━━━━━ RECORDS PROVIDED

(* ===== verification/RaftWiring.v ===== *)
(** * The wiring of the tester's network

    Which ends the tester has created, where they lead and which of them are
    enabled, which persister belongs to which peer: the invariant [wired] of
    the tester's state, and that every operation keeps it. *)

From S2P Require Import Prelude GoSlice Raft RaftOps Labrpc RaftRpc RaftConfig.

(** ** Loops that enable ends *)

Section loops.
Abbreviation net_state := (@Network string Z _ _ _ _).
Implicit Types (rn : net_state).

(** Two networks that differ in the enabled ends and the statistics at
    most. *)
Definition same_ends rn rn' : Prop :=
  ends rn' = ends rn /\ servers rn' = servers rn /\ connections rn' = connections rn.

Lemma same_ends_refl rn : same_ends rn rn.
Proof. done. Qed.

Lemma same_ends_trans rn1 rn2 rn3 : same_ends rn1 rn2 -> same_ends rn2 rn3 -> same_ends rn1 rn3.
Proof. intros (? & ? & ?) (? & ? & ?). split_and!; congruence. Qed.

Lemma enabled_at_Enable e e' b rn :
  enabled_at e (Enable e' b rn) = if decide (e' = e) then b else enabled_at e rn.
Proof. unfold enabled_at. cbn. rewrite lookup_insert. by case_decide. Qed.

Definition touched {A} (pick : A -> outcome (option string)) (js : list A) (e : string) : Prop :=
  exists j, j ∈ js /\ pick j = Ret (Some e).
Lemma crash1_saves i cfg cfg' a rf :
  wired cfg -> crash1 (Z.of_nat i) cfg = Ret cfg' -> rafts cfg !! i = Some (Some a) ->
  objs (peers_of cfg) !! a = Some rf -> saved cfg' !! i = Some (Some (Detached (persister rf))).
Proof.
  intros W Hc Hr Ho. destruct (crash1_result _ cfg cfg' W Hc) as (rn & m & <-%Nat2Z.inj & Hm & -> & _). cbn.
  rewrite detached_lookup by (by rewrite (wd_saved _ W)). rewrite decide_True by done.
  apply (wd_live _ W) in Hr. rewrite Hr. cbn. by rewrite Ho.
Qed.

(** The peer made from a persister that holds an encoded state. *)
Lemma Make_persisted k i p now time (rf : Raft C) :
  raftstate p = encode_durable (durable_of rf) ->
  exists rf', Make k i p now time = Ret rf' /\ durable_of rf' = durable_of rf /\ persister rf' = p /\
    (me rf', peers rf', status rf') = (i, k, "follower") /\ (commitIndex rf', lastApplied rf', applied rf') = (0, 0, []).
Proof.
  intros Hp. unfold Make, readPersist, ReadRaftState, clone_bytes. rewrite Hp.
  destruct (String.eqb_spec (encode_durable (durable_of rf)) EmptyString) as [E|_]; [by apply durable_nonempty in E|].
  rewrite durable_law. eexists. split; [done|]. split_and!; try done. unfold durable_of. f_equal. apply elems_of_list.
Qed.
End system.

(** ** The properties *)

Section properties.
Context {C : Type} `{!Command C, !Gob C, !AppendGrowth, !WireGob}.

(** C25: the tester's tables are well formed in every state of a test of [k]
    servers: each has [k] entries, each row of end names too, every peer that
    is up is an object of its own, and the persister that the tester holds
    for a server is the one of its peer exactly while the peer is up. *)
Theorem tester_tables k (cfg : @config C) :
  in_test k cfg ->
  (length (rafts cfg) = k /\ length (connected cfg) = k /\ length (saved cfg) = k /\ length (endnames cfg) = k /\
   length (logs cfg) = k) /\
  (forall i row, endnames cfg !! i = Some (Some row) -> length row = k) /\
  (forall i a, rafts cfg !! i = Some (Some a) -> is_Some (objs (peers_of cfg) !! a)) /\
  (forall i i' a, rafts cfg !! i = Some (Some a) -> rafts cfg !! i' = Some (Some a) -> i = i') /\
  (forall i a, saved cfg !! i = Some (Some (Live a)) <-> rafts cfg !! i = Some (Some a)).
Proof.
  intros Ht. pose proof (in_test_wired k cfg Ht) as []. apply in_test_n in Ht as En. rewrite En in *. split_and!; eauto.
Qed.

━━━━━━━━━━

Return the entries exactly through the "From S2P Require" line.

(* ===== verification/RaftWiring.v ===== *)
(** * The wiring of the tester's network

    Which ends the tester has created, where they lead and which of them are
    enabled, which persister belongs to which peer: the invariant [wired] of
    the tester's state, and that every operation keeps it. *)

From S2P Require Import Prelude GoSlice Raft RaftOps Labrpc RaftRpc RaftConfig.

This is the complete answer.